After being diagnosed with cancer in 2013, some elements were combined to motivate Volker to build a Way in the Garden, adding the film The Way, a paperback meditation book, Annie O’Neil’s Daily Way with Annie and the story of Eratosthenes, the Greek Scholar of the 2nd century BC. who discovered a way to measure the circumference of the Earth: the Sun, a stick and a well.
“To me, this boy is the wonderful godfather of the do-ityourselfers. How can anyone succeed in this kind of capers with things on hand in their own backyard?It made me think, what can come out of his backyard?He told me.

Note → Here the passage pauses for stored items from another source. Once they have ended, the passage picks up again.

(* ===== verification/TrackerMilestoneFacts.v ===== *)
(** * TrackerMilestoneFacts: milestones across two programs

    The daemon writes a milestone comment and the review controller reads it: the comment the
    adapter renders is the one the controller's parsers take apart. *)

From S2P Require Import Prelude GoStd GoStdFacts Review ReviewMarker ReviewMarkerFacts ReviewMilestone.
From S2P Require Import OrchState Core OrchRecover OrchRecord TrackerBudget TrackerAdapter.
From Stdlib Require Import Ascii.

(** ** Trimming and splitting text without spaces at its ends *)

Definition visible (c : Ascii.ascii) : bool := in_range 33 126 (byte_val c).

Lemma trim_with_visible q2 q3 c s :
  visible c = true → (∀ b, q2 (byte_val c) b = false) → (∀ b d, q3 (byte_val c) b d = false) →
  trim_with q2 q3 (String c s) = String c s.
Proof.
  intros Hv H2 H3. simpl.
  assert (space1 (byte_val c) = false) as -> by (unfold visible, space1, in_range in *; lia).
  destruct s as [|c1 s]; [done|]. rewrite H2. destruct s as [|c2 s]; [done|]. by rewrite H3.
Qed.

Lemma trim_space_visible c s d t :
  visible c = true → visible d = true → String c s = t +:+ String d "" →
  trim_space (String c s) = String c s.
Proof.
  intros Hc Hd He. unfold trim_space, trim_left. rewrite trim_with_visible; [|done|intros; unfold visible, space2, space3, in_range in *; lia..].
  unfold trim_right. rewrite He, srev_app. change (String.rev (String d "")) with (String d "").
  rewrite sapp_cons, sapp_nil_l, trim_with_visible; [|done|intros; unfold visible, space2, space3, in_range in *; lia..].
  by rewrite srev_cons, srev_involutive.
Qed.

(** A text whose bytes are all visible. *)
Definition visible_text (s : string) : bool := all_bytes (in_range 33 126) s.

Lemma visible_text_cons c s : visible_text (String c s) = true ↔ visible c = true ∧ visible_text s = true.
Proof. unfold visible_text, visible. simpl. by rewrite andb_true_iff. Qed.

Lemma visible_text_last s :
  s ≠ "" → visible_text s = true → ∃ t d, s = t +:+ String d "" ∧ visible d = true.
Proof.
  induction s as [|c s IH]; [done|]. intros _ [Hc Hs]%visible_text_cons.
  destruct s as [|c1 s]; [exists "", c; done|].
  destruct IH as (t & d & -> & Hd); [done..|]. exists (String c t), d. done.
Qed.

Lemma trim_space_text p s :
  s ≠ "" → visible_text s = true → (p = "" ∨ ∃ c p', p = String c p' ∧ visible c = true) →
  trim_space (p +:+ s) = p +:+ s.
Proof.
  intros Hne Hs Hp. destruct (visible_text_last s Hne Hs) as (t & d & -> & Hd).
  destruct Hp as [->|(c & p' & -> & Hc)].
  - rewrite sapp_nil_l. destruct t as [|c t].
    + by apply (trim_space_visible d "" d "").
    + rewrite sapp_cons in *. apply visible_text_cons in Hs as [Hc _].
      by apply (trim_space_visible c _ d (String c t)).
  - rewrite sapp_cons. by apply (trim_space_visible c _ d (String c (p' +:+ t))); [..|rewrite sapp_cons, sapp_assoc].
Qed.

Lemma split_from_line cur x y :
  avoids (byte_of 10) x = true → split_from nl 0 cur (x +:+ nl +:+ y) = (cur +:+ x) :: split_from nl 0 "" y.
Proof.
  revert cur. induction x as [|c x IH]; intros cur Hx.
  - rewrite sapp_nil_l, sapp_nil_r. done.
  - apply avoids_cons in Hx as [Hc Hx]. rewrite sapp_cons. cbn [split_from].
    replace (has_prefix nl (String c (x +:+ nl +:+ y))) with false.
    + rewrite IH by done. by rewrite sapp_assoc.
    + unfold has_prefix, nl, str1. rewrite cut_prefix_cons.
      by rewrite bool_decide_eq_false_2 by congruence.
Qed.

Lemma split_line x y :
  avoids (byte_of 10) x = true → split (x +:+ nl +:+ y) nl = x :: split y nl.
Proof. intros Hx. unfold split. rewrite split_from_line by done. by rewrite sapp_nil_l. Qed.

Section milestone.
Context {T : GoTables}.
Context (observe : error → error).

Definition milestone_pairs (m : Milestone) (occurrence : Z) : list (string * string) :=
  [("kind", milestone_name m); ("occurrence", itoa occurrence)].

Lemma milestone_marker_text m n :
  milestoneMarker m n = marker_text markerMilestone (milestone_pairs m n).
Proof. unfold milestoneMarker, marker_text. simpl. unfold kv_token. by autorewrite with ben_str. Qed.

Lemma milestone_body pre m n :
  pre +:+ nl +:+ milestoneMarker m n +:+ nl = marker_body pre markerMilestone (milestone_pairs m n).
Proof. unfold marker_body. by rewrite milestone_marker_text. Qed.

Lemma milestone_pairs_plain m n : event_id n → Forall plain_pair (milestone_pairs m n).
Proof.
  intros Hn. repeat constructor; simpl; try done; [by destruct m|by apply event_id_value].
Qed.

#[local] Instance milestone_name_inj : Inj (=) (=) milestone_name.
Proof. by intros [] []. Qed.

(** Of all milestone markers a body carries its own and no other. *)
Lemma marker_carried pre m n m' n' :
  no_opener pre → event_id n → event_id n' →
  contains (milestoneMarker m' n') (pre +:+ nl +:+ milestoneMarker m n +:+ nl) = true ↔ m' = m ∧ n' = n.
Proof.
  intros Hpre Hn Hn'.
  assert (∀ k o, event_id o → avoids (byte_of 10) (milestoneMarker k o) = true) as Hnl.
  { intros k o Ho. unfold milestoneMarker. rewrite !avoids_app, (value_avoids _ _ (event_id_value _ Ho)) by done.
    by destruct k. }
  split.
  - change (nl +:+ ?x) with (String (byte_of 10) x). rewrite contains_sep by (auto || done).
    assert (contains (milestoneMarker m' n') pre = false) as ->.
    { unfold milestoneMarker. change ("<!-- ben:milestone kind=" +:+ ?x) with ("<!--" +:+ (" ben:milestone kind=" +:+ x)).
      by apply contains_longer. }
    cbn [orb]. unfold contains.
    replace (milestoneMarker m n +:+ nl) with
      (String "<" ("!-- ben:milestone kind=" +:+ milestone_name m +:+ " occurrence=" +:+ itoa n +:+ " -->" +:+ nl))
      by (unfold milestoneMarker; by autorewrite with ben_str).
    unfold milestoneMarker at 1. change ("<!-- ben:milestone kind=" +:+ ?x) with (String "<" ("!-- ben:milestone kind=" +:+ x)).
    rewrite cut_cons, cut_first_absent.
    2:{ rewrite !avoids_app, (value_avoids "<" _ (event_id_value _ Hn)) by done. by destruct m. }
    destruct (cut_prefix _ _) as [r|] eqn:Hp; [|done]. intros _. apply cut_prefix_Some in Hp.
    rewrite sapp_cons in Hp. injection Hp as Hp. rewrite !sapp_assoc in Hp. apply sapp_inj_l in Hp.
    assert (milestone_name m = milestone_name m') as Hm.
    { eapply name_space_inj; [by destruct m|by destruct m'|exact Hp]. }
    rewrite Hm in Hp. apply sapp_inj_l, sapp_inj_l in Hp.
    assert (itoa n = itoa n') as Ho.
    { eapply name_space_inj; [by apply event_id_value..|exact Hp]. }
    split; [by apply milestone_name_inj|destruct Hn, Hn'; apply itoa_inj; [lia..|done]].
  - intros [-> ->]. apply contains_spec. exists (pre +:+ nl), nl. by rewrite sapp_assoc.
Qed.

(** Text that cannot be taken for a marker. *)
Definition clean (c : MilestoneComment) (daemon principal : string) : Prop :=
  no_opener (mc_PRURL c) ∧ no_opener (mc_Detail c) ∧ no_opener (mc_Reason c)
  ∧ no_opener daemon ∧ no_opener principal.

Lemma no_opener_tick s : no_opener s → no_opener (s +:+ "`").
Proof.
  unfold no_opener. intros Hs. change (s +:+ "`") with (s +:+ String "`" ""). rewrite contains_sep by done.
  by rewrite Hs.
Qed.

Lemma no_opener_lines head lines :
  no_opener head → Forall no_opener lines → no_opener (head +:+ nl +:+ nl +:+ join nl lines +:+ nl).
Proof.
  intros Hh Hl. apply no_opener_nl; [done|]. apply (no_opener_nl ""); [done|].
  assert (no_opener (join nl lines)) as Hj.
  { induction Hl as [|x l Hx Hl IH]; [done|]. destruct l; [done|]. by apply no_opener_nl. }
  pose proof (no_opener_nl _ "" Hj ltac:(done)) as H. by rewrite sapp_nil_r in H.
Qed.

Lemma render_clean c daemon principal body :
  clean c daemon principal → renderMilestone c daemon principal = Ok body → no_opener body.
Proof.
  intros (Hu & Hd & Hr & Hda & Hp) HR.
  assert (∀ head lines, no_opener head → Forall no_opener lines →
    no_opener (milestoneText c daemon head lines)) as H.
  { intros head lines Hh Hl. unfold milestoneText. apply no_opener_lines; [done|]. apply Forall_app. split; [done|].
    apply Forall_app. split.
    - case_bool_decide; simpl; [done|]. constructor; [|done]. unfold field.
      by apply (no_opener_prefixed "- detail: ").
    - constructor; [|done]. unfold field. apply (no_opener_prefixed "- daemon: `"); [done|].
      by apply no_opener_tick. }
  unfold renderMilestone in HR. destruct (mc_Milestone c); [done| | | |].
  - injection HR as <-. apply H; [done|]. constructor; [|done].
    by apply (no_opener_prefixed "- claim principal: @").
  - case_bool_decide; [done|]. injection HR as <-. apply H; [done|]. constructor; [|done].
    by apply (no_opener_prefixed "- pull request: ").
  - destruct (Bool.eqb _ _); [done|]. injection HR as <-. apply H; [done|]. constructor; [|done].
    destruct (mc_ReasonUnavailable c); [done|].
    apply (no_opener_prefixed "- reason: `"); [done|]. by apply no_opener_tick.
  - injection HR as <-. by apply H.
Qed.

(** What [Comment] posts: the rendering and the marker of an occurrence no listed comment
    carries. *)
Lemma comment_posted gate number principal daemon events comments create c body :
  (Comment observe gate number principal daemon events comments create c).2 = Some body →
  ∃ n p evs text anchor, number = Ok n ∧ principal = Ok p ∧ events = Ok evs
    ∧ renderMilestone c daemon p = Ok text
    ∧ milestoneOccurrence n evs (mc_Milestone c) p = Ok anchor
    ∧ hasMarker observe (comments (markerSince (an_at anchor))) n
        (milestoneMarker (mc_Milestone c) (an_id anchor)) = Ok false
    ∧ body = text +:+ nl +:+ milestoneMarker (mc_Milestone c) (an_id anchor) +:+ nl.
Proof.
  unfold Comment. destruct gate; [done|]. destruct number as [n|]; [|done].
  destruct principal as [p|]; [|done]. destruct (renderMilestone c daemon p) as [text|] eqn:Hr; [|done].
  destruct events as [evs|]; [|done].
  destruct (milestoneOccurrence n evs (mc_Milestone c) p) as [anchor|] eqn:Ho; [|done].
  destruct (hasMarker _ _ _ _) as [[|]|] eqn:Hh; try done. simpl. intros [= <-].
  exists n, p, evs, text, anchor. by split_and!.
Qed.

(** The link is the first line that has one. *)
Lemma link_found url rest :
  url ≠ "" → visible_text url = true →
  publishedPRLink ("**BEN published a pull request.**" +:+ nl +:+ nl
                   +:+ field "pull request" url +:+ nl +:+ rest) = Some url.
Proof.
  intros Hne Hv. unfold publishedPRLink.
  assert (avoids (byte_of 10) (field "pull request" url) = true) as Hav.
  { unfold field. rewrite !avoids_app. simpl. revert Hv. apply all_bytes_impl.
    intros z. unfold in_range. change (byte_val (byte_of 10)) with 10. lia. }
  rewrite split_line by done. change (nl +:+ field ?a ?b +:+ ?x) with ("" +:+ nl +:+ (field a b +:+ x)).
  rewrite split_line by done. rewrite split_line by done. cbn [find_map].
  change (cut_prefix prLinkField (trim_space "**BEN published a pull request.**")) with (@None string).
  change (cut_prefix prLinkField (trim_space "")) with (@None string).
  change (field "pull request" url) with (prLinkField +:+ url).
  rewrite trim_space_text by (try done; right; by eexists _, _).
  rewrite cut_prefix_app. pose proof (trim_space_text "" url Hne Hv (or_introl eq_refl)) as Ht.
  rewrite sapp_nil_l in Ht. rewrite Ht. by rewrite bool_decide_eq_false_2.
Qed.

(** C30: the controller reads what the daemon wrote. The comment [Comment] posts for a
    published pull request, whatever else its text says short of a marker, parses back to the
    occurrence of the label transition it reports and to the pull request's URL. *)
Theorem published_read_back gate number principal daemon events comments create c body p :
  (Comment observe gate number principal daemon events comments create c).2 = Some body →
  principal = Ok p → mc_Milestone c = MilestonePublished → clean c daemon p →
  visible_text (mc_PRURL c) = true →
  ∃ n evs anchor, number = Ok n ∧ events = Ok evs
    ∧ milestoneOccurrence n evs MilestonePublished p = Ok anchor
    ∧ publishedPRLink body = Some (mc_PRURL c)
    ∧ (event_id (an_id anchor) → PublishedOccurrence body = Ok (an_id anchor)).
Proof.
  intros HC -> Hm Hcl Hv.
  apply comment_posted in HC as (n & p' & evs & text & anchor & -> & [= <-] & -> & Ht & Ho & _ & ->).
  rewrite Hm in *. exists n, evs, anchor. split_and!; [done..| |].
  - unfold renderMilestone in Ht. rewrite Hm in Ht. case_bool_decide as Hne; [done|]. injection Ht as <-.
    unfold milestoneText. destruct (_ ++ [field "daemon" _]) as [|x l] eqn:Hl; [by destruct (negb _)|].
    cbn [app]. change (join nl (?x :: ?y :: ?l)) with (x +:+ nl +:+ join nl (y :: l)). rewrite !sapp_assoc.
    by rewrite link_found.
  - intros Hid. rewrite milestone_body. unfold PublishedOccurrence.
    rewrite parseMarker_body; [|by eapply render_clean|done|by apply milestone_pairs_plain|solve_decided].
    by rewrite (field_id_itoa _ "occurrence" (an_id anchor)).
Qed.

Lemma hasMarker_all pages n marker :
  hasMarker observe (Ok <$> pages) n marker = Ok (existsb (existsb (contains marker)) pages).
Proof.
  induction pages as [|bodies pages IH]; csimpl; [done|]. by destruct (existsb (contains marker) bodies).
Qed.

(** C33: one comment per occurrence. The body posted for an occurrence of a milestone carries
    that occurrence's marker and no other, so a later call for the same occurrence that is
    shown the comment posts nothing, and a call for another kind or another occurrence is not
    silenced by it. *)
Theorem milestone_once gate number principal daemon events comments create c body p n evs anchor :
  (Comment observe gate number principal daemon events comments create c).2 = Some body →
  number = Ok n → principal = Ok p → events = Ok evs → clean c daemon p →
  milestoneOccurrence n evs (mc_Milestone c) p = Ok anchor → event_id (an_id anchor) →
  (∀ gate' daemon' events' evs' anchor' pages create' c',
     events' = Ok evs' → mc_Milestone c' = mc_Milestone c →
     milestoneOccurrence n evs' (mc_Milestone c) p = Ok anchor' → an_id anchor' = an_id anchor →
     body ∈ concat pages →
     (Comment observe gate' number principal daemon' events' (λ _, Ok <$> pages) create' c').2 = None)
  ∧ ∀ m' n', event_id n' → contains (milestoneMarker m' n') body = true →
      m' = mc_Milestone c ∧ n' = an_id anchor.
Proof.
  intros HC -> -> -> Hcl Ho Hid.
  apply comment_posted in HC as (n0 & p0 & evs0 & text & a0 & [= <-] & [= <-] & [= <-] & Ht & Ho0 & _ & ->).
  assert (a0 = anchor) as -> by congruence.
  pose proof (render_clean _ _ _ _ Hcl Ht) as Hno. split.
  - intros gate' daemon' ? evs' anchor' pages create' c' -> Hm Ho' Hid' Hin.
    unfold Comment. destruct gate'; [done|].
    destruct (renderMilestone c' daemon' p); [|done]. rewrite Hm, Ho', Hid', hasMarker_all.
    assert (existsb (existsb (contains (milestoneMarker (mc_Milestone c) (an_id anchor)))) pages = true) as ->; [|done].
    apply list_elem_of_In, in_concat in Hin as (bodies & Hb & Hin). apply existsb_exists.
    exists bodies. split; [done|]. apply existsb_exists. eexists. split; [exact Hin|].
    by apply marker_carried.
  - intros m' n' Hn' Hc. by apply marker_carried in Hc.
Qed.
End milestone.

Volker began making a circuit around his 10-acre assets on Vashon Island in the Pacific Northwest. It was a possibility to exercise, which his doctors had encouraged, but he also created an area to reflect and pray.
Each tower around the assets is just over a mile away. Realizing that he was traveling a safe distance, he discovered a map of the pilgrimage direction of the Camino de Santiago to track his progress, calculating that 909 towers would take him from St. Louis. John Pied. -de-Port to St. James Cathedral.

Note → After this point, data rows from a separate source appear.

(** C10 as claimed fails on the program's numbers.  The input is
    finite, four entries of 2^127, and the first convolution, all its
    weights 1, adds two or three of them: an infinity in binary32.  The
    second convolution, all its weights 0, multiplies it by 0: NaN, which
    every later layer hands on.  The one row [forward] returns holds NaN
    twice, whatever the library's exponential makes of other numbers:
    its entries are not non-negative and do not sum to 1. *)
Lemma forward_overflows_to_nan :
  forallb finite32 huge_row = true /\
  PSEncoder.constructed summing_encoder32 4 2 = true /\
  (forall exp32 : binary32 -> binary32,
     exp32 S754_nan = S754_nan ->
     PSEncoder.forward (binary32_arithmetic exp32) summing_encoder32
                       (fun _ _ => true) [huge_row]
     = Ok [[S754_nan; S754_nan]]) /\
  forallb nonneg32 [S754_nan; S754_nan] = false /\
  sums_to_one32 [S754_nan; S754_nan] = false.
Proof.
  split; [reflexivity |]. split; [vm_compute; reflexivity |].
  split; [| split; reflexivity].
  intros exp32 Hexp.
  unfold PSEncoder.forward, PSEncoder.forward_sample, PSEncoder.fcn,
    PSEncoder.softmax_layer.
  vm_compute. rewrite !Hexp. reflexivity.
Qed.

(** * Further properties of the code *)

(** ** [evaluate]: the one-off evaluation *)

Lemma evaluation_summary_fields (items : OrderedDict) (print_str : message) :
  evaluation_summary items print_str
  = Ok (print_str
          ++ summary_fields (filter (fun kv => negb (is_None (snd kv))) items)).
Proof.
  revert print_str. induction items as [|[k v] rest IH]; intros print_str.
  - simpl. now rewrite app_nil_r.
  - destruct v as [| z | f]; simpl; rewrite IH; try reflexivity;
      now rewrite <- app_assoc.
Qed.

(** X1.  [evaluate] returns what the evaluator returned whenever the
    evaluator returns, whatever the metric values are: a [None] (the
    [epoch] of a pass run without an epoch number is one) is left out of
    the summary line, which lists the other metrics in dictionary order. *)
Theorem evaluate_tolerates_None
    (evaluator : option Z -> result (OrderedDict * PerBatch))
    (aggr_metrics : OrderedDict) (per_batch : PerBatch)
    (Heval : evaluator None = Ok (aggr_metrics, per_batch)) :
  evaluate evaluator
  = ([LogInfo (Lit "Evaluation Summary: "
               :: summary_fields
                    (filter (fun kv => negb (is_None (snd kv))) aggr_metrics))],
     Ok (aggr_metrics, per_batch)).
Proof.
  unfold evaluate. rewrite Heval. cbn [tbind lift fst snd app].
  rewrite evaluation_summary_fields. reflexivity.
Qed.

Lemma evaluate_tolerates_None_witness :
  evaluate (fun e => UnsupervisedRunner.evaluate [] e one_batch)
  = ([LogInfo [Lit "Evaluation Summary: "; Lit "loss: "; F8 (PyFloat 2);
               Lit " | "]],
     Ok ([("epoch", PyNone); ("loss", PyFloat 2)],
         UnsupervisedRunner.collect one_batch)).
Proof.
  exact (evaluate_tolerates_None
           (fun e => UnsupervisedRunner.evaluate [] e one_batch)
           [("epoch", PyNone); ("loss", PyFloat 2)]
           (UnsupervisedRunner.collect one_batch) eq_refl).
Defined.

(** ** [convert_metrics_per_batch_to_per_sample] *)

Lemma per_sample_sums_length (columns : list (list float)) (ind : nat)
    (counts : list nat) :
  length (per_sample_sums columns ind counts) = length counts.
Proof.
  revert ind. induction counts as [|c rest IH]; intros ind; simpl;
    [reflexivity | now rewrite IH].
Qed.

To date, Volker has finished 3,500 miles of roads coming out of his yard.
Through a documentary film, Volker’s blog and an article in Northwest Catholic magazine, Camino’s garden attracted many visitors, some simply curious but many in search of healing and comfort.
The Story of the Volker’s Backyard Camino encouraged Sara Postlethwaite, sister of the Verbum Dei Missionary Fellowship, to map St Kevin’s Trail, a 19-mile pilgrimage address in County Wicklow, Ireland, on a series of tours 1. 5 miles to Daly City. , California.

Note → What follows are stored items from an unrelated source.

(** [(a + sep + b).split(sep) == a.split(sep) + b.split(sep)] *)
Lemma split_app (sep : ascii) (a b : string) :
  split sep (a +:+ String sep b) = split sep a ++ split sep b.
Proof.
  induction a as [|c a IH].
  - rewrite append_empty_l. simpl. by rewrite Ascii.eqb_refl.
  - rewrite append_cons. simpl. rewrite IH.
    destruct (Ascii.eqb c sep); [done|].
    pose proof (split_nonempty sep a). by destruct (split sep a).
Qed.

Lemma split_whole (sep : ascii) (s : string) :
  has_char sep s = false → split sep s = [s].
Proof.
  induction s as [|c s IH]; simpl; [done|].
  intros [Hc Hs]%orb_false_iff. by rewrite Hc, IH.
Qed.

Lemma has_char_app (c : ascii) (a b : string) :
  has_char c (a +:+ b) = has_char c a || has_char c b.
Proof.
  induction a as [|x a IH]; [done|].
  rewrite append_cons. simpl. by rewrite IH, orb_assoc.
Qed.

(** No part of a split holds the separator, nor a character that the text
    does not hold. *)
Lemma split_parts (sep : ascii) (s : string) :
  ∀ x, x ∈ split sep s →
    has_char sep x = false ∧ ∀ c, has_char c x = true → has_char c s = true.
Proof.
  induction s as [|c s IH]; intros x Hx; simpl in Hx.
  - apply list_elem_of_singleton in Hx as ->. done.
  - destruct (Ascii.eqb c sep) eqn:Hc.
    + apply elem_of_cons in Hx as [->|Hx]; [done|].
      destruct (IH x Hx) as [? Hsub]. split; [done|].
      intros c' Hc'. simpl. by rewrite (Hsub c' Hc'), orb_true_r.
    + pose proof (split_nonempty sep s) as Hne.
      destruct (split sep s) as [|y rest] eqn:Hs; [done|].
      apply elem_of_cons in Hx as [->|Hx].
      * destruct (IH y) as [Hy Hsub]; [apply list_elem_of_here|].
        simpl. rewrite Hc, Hy. split; [done|].
        intros c' [Hc'|Hc']%orb_true_iff; simpl.
        -- by rewrite Hc'.
        -- by rewrite (Hsub c' Hc'), orb_true_r.
      * destruct (IH x) as [? Hsub]; [by apply list_elem_of_further|].
        split; [done|]. intros c' Hc'. simpl. by rewrite (Hsub c' Hc'), orb_true_r.
Qed.

Lemma getitem_last_split (sep : ascii) (s : string) :
  ∃ x, getitem_last (split sep s) = Ok x ∧ x ∈ split sep s.
Proof.
  unfold getitem_last. pose proof (split_nonempty sep s) as Hne.
  destruct (last (split sep s)) as [x|] eqn:Hl.
  - exists x. split; [done|]. apply last_Some in Hl as [l' ->].
    apply elem_of_app. right. apply list_elem_of_here.
  - by apply last_None in Hl.
Qed.

Lemma getitem_first_split (sep : ascii) (s : string) :
  ∃ x, getitem_first (split sep s) = Ok x ∧ x ∈ split sep s.
Proof.
  unfold getitem_first. pose proof (split_nonempty sep s) as Hne.
  destruct (split sep s) as [|x l]; [done|].
  exists x. split; [done|]. apply list_elem_of_here.
Qed.

Lemma get_game_name_ok (game_path : string) :
  ∃ name, get_game_name game_path = Ok name ∧
          has_char slash name = false ∧ has_char dot name = false.
Proof.
  unfold get_game_name.
  destruct (getitem_last_split slash game_path) as (base & -> & Hbase). simpl.
  destruct (getitem_first_split dot base) as (name & -> & Hname).
  exists name. split; [done|].
  destruct (split_parts slash game_path base Hbase) as [Hslash _].
  destruct (split_parts dot base name Hname) as [Hdot Hsub].
  split; [|done].
  destruct (has_char slash name) eqn:Hs; [|done].
  apply Hsub in Hs. congruence.
Qed.

(** X24. [get_game_name] fails on no path, and the name it returns holds
    neither a slash nor a dot. *)
Theorem get_game_name_total (game_path : string) :
  ∃ name, get_game_name game_path = Ok name ∧
          has_char slash name = false ∧ has_char dot name = false.
Proof. apply get_game_name_ok. Qed.

(** X25. The name of the game is read back from a path made of a directory,
    the name and an extension, when the name holds neither a slash nor a
    dot and the extension no slash; the directory may hold both. *)
Theorem get_game_name_of_path (directory name extension : string) :
  has_char slash name = false →
  has_char dot name = false →
  has_char slash extension = false →
  get_game_name (directory +:+ String slash (name +:+ String dot extension)) =
  Ok name.
Proof.
  intros Hs Hd He. unfold get_game_name.
  rewrite split_app.
  assert (Hbase : has_char slash (name +:+ String dot extension) = false).
  { rewrite has_char_app. simpl. by rewrite Hs, He. }
  rewrite (split_whole slash _ Hbase).
  unfold getitem_last. rewrite last_snoc. simpl.
  rewrite split_app, (split_whole dot name Hd). done.
Qed.

Lemma only_possible_spec (game_paths : list string) :
  ∃ kept, only_possible game_paths = Ok kept ∧
          sublist kept game_paths ∧
          ∀ p, p ∈ kept ↔
               p ∈ game_paths ∧
               ∃ name, get_game_name p = Ok name ∧ name ∈ possible_games.
Proof.
  induction game_paths as [|p rest (kept & Hk & Hsub & Hmem)].
  - exists []. split_and!; [done|done|]. intros p. split.
    + by intros ?%elem_of_nil.
    + by intros [?%elem_of_nil _].
  - destruct (get_game_name_ok p) as (name & Hname & _).
    simpl. rewrite Hname, Hk. simpl.
    destruct (bool_decide (name ∈ possible_games)) eqn:Hin.
    + apply bool_decide_eq_true in Hin.
      exists (p :: kept). split_and!; [done|by apply sublist_skip|].
      intros q. rewrite !elem_of_cons, Hmem. split.
      * intros [->|[? ?]]; [|by eauto]. split; [by left|]. eauto.
      * intros [[->|?] ?]; [by left|by right].
    + apply bool_decide_eq_false in Hin.
      exists kept. split_and!; [done|by apply sublist_cons|].
      intros q. rewrite elem_of_cons, Hmem. split.
      * intros [? ?]. split; [by right|done].
      * intros [[->|?] (n & Hn & Hposs)]; [|by eauto].
        rewrite Hname in Hn. injection Hn as <-. done.
Qed.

The road crosses the roads and countryside from Hollywood to the ruins of the monastery that St. Kevin, a century-old abbot, had founded in Glendalough.
Postlethwaite intended to return to his local Ireland in the spring of 2020 for the itinerary himself, but due to pandemic restrictions, he brought the pilgrimage house to Daly City.
From time to time, Postlethwaite searched Google Maps to see where it was along the Irish road, turning the camera to see the surrounding trees or, at one point, ending in the middle of an old stone circle.
Many have joined the Postlethwaite Solidarity March, in the United States and abroad.
After a day of hiking, he stopped at the shed of his net house, where he had drawn a full-scale edition of Market Cross in Glendalough.
While Postlethwaite chalkly wrote down the ks, circles, and image of the cross of the crucified Christ, he reflected only on the suffering caused by the pandemic, but also on the problems of racism, justice, and privilege.
In particular, he recalled Ahmaud Arbery, a black runner shot dead through two white men in a fatal confrontation in February 2020, and put his call on the chalk cross.
For Berkeley artist Maggie Preston, a DIY chalk maze on the open-air street of her home has a way of bonding with her neighbors and three-year-old son.
Here is a link with the medieval to bring longer pilgrimages to the Church or community.
Researchers warned that the mazes would possibly have been founded on maps of Jerusalem, offering a reduced edition of a much longer pilgrimage route.
They began by chalkly marking places where they may no longer pass (the aquarium, the zoo, an exercise adventure) and then created an undeniable labyrinth in the form of an non-stop path in seven semicircles.
“A maze has given us a bigger destination, not just a position to believe in, but a subsidized path to travel literally with our feet,” he told me.
When neighbors discovered the maze, it began to create a true sense of network similar to that many seek to locate when embarking on a much longer pilgrimage.
Volker’s cancer has progressed to level IV and celebrated its 100th chemotherapy remedy in 2017, however, she still walks and prays regularly.
He gives the following advice: “For other people who create their own Camino garden, I think creating myths is the ultimate consideration. Study maps, be informed to pronounce the names of cities, walk on dust and mud, be there in the rain, drink your wine and eat your food, be informed how to pretend.